Modele de reponse negative candidature

“Min” sera la plus petite valeur pour la variable que vous transformez. Donc, si la plus petite (= la plus négative) croissance du PIB est-1,2, vous utiliserait-1,2 comme “min” pour le PIB. Cher Rick j`ai un ensemble de données de valeur positive et négative. J`ai changé le grand nombre avec signe moins parmi les traitements à zéro en ajoutant un nombre positif égal et aussi à tous les traitements, puis j`ai analysé par SAS. Mais je ne suis pas sûr, s`il vous plaît aidez-moi? Cher Rick…. espérons que ce commentaire vous atteindre dans une bonne santé… J`ai une question et j`espère que vous pouvez m`aider…. Je veux prendre un journal naturel des données de mes variables. une de mes variables est la charge nette OFF (données du rapport annuel de la Banque), le problème est qu`il ya des valeurs positives ou négatives. par exemple, NCO 2005 =-7,97, NCO 2006 = 45,23 et NCO 2007 = 12,66. Comment puis-je appliquer le log naturel à la valeur négative? Si vous pouviez s`il vous plaît me montrer comment et me donner un chiffre à voir.

Problème réside là où je veux prendre le journal naturel des données de toutes les variables. Toutes les données sont en% Form mais ont des valeurs positives ou négatives. p. ex. ROA = 0,328% et ROE =-7,92%. Je peux facilement appliquer log naturel à 0,328% valeur et obtenir-1,11474 mais comment puis-je appliquer le journal naturel à la valeur négative? Si vous pouviez s`il vous plaît me chaussure comment et me donner un chiffre à voir. Salut, Rick. L`utilisation de log (Y + k) pour traiter les valeurs nulles et négatives de la variable de résultat semble problématique, si je me soucie de l`interprétation de beta_1 dans E [log (Y + k)] = beta_0 + beta_1 X.

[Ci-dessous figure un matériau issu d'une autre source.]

(** * Task Tracker Pro: the task list's view pipeline and its persistence

    A shallow embedding of the page component of the task tracker.  The
    repository holds two revisions of that component:

    - [src/src/app/page.tsx]   (module [PageTsx]),
    - [src/unnamed/part_002]   (module [Part002]), the later revision: it
      sorts a copy, searches the status, clamps the page when it is read.

    What both revisions share (the task record, the persisted JSON
    document, the id generator, the comparator values) is in the modules
    before them.  The JavaScript runtime and the date-fns formatter are not
    code of the repository; the parts of them the component calls are
    modelled in [JS], [JSDate] and [DateFns].

    The component is a function of its state (the [useState] cells, record
    [State]) and of the world around it (record [World]: the slot of
    [localStorage], the toasts, the console).  A handler maps a state and a
    world to a state and a world; the readings of [Date.now()] and the
    draws of [Math.random()] are arguments.  Where the source shares an
    array between the state and a memo, the memo returns the contents of
    both. *)

From Stdlib Require Import ZArith List String Ascii Bool Lia.
From Stdlib Require Import Sorted Permutation DecimalString.
Import ListNotations.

J`ai vu quelques analystes de données effectuez une exponentiation le côté droit de l`équation et puis ils soustraient k pour terminer la backtransformation. Mais ce n`est pas juste, comme E [log (Y + a)] = log GM (Y + a), où GM est la moyenne géométrique. Donc ma question est: pour E [log (Y + k)] = beta_0 + beta_1 X, quelle est l`interprétation de beta_1? Si k = 0, alors [exp (Beta)-1] a l`interprétation soignée de la variation en pourcentage dans GM (Y) pour une augmentation unitaire de X. Mais si k n`est pas 0, avons-nous une interprétation similaire? Une des applications de cette méthode est dans la modélisation des données de comptage éducatif comme le nombre de cours échoués ou le nombre de semestres défaillants dans les étudiants universitaires. Cette application qui est considérée comme une partie de la performance académique des étudiants a un grand efficace. La performance académique a une relation avec certains facteurs éducatifs et démographiques des étudiants ainsi. Les données ont été enregistrées via l`application, qui a été développée avec le logiciel Microsoft Visual Basic. L`application, développée spécifiquement pour cette étude, permettait l`enregistrement en temps réel des données via des clics sur les cases.

L`application a également permis l`analyse de la fréquence de réponse. Référence: Lehman RR, Archer KJ (2019) modèles binomiaux négatifs pénalisés pour modéliser un résultat de comptage surdispersé avec un espace prédictionnel de haute dimension: application prédisant la fréquence des micronoyaux. PLoS ONE 14 (1): e0209923. https://doi.org/10.1371/journal.pone.0209923 mes données varient de-30 à 54. J`ai plus de 50% de données négatives. normalement pas distribués. Puis-je enregistrer la transformation de ces données en ajoutant 31? tels que log (31 + (-30)), log (31 + 54) est-il statistiquement accepté? Ou que dois-je faire? Lors de la modélisation du nombre de fois qu`un événement se produit dans l`espace ou dans le temps, un modèle linéaire généralisé (GLM) tel que la régression binomiale de poisson ou négative est couramment appliqué. Let i = 1,…, N être le nombre d`observations, Yi représente une variable aléatoire de poisson distribué. Laissez la valeur attendue de Yi être écrit comme. Ensuite, la probabilité conditionnelle P (Yi | μi) pour chaque observation i, par la suite la probabilité L (μ | y) sont représentées par (1) mathématiquement, il est plus facile de maximiser le log-probabilité qui est donnée par (2) ainsi, nous recherchons la valeur de μ qui maximise le log-vraisemblance dans EQ 2.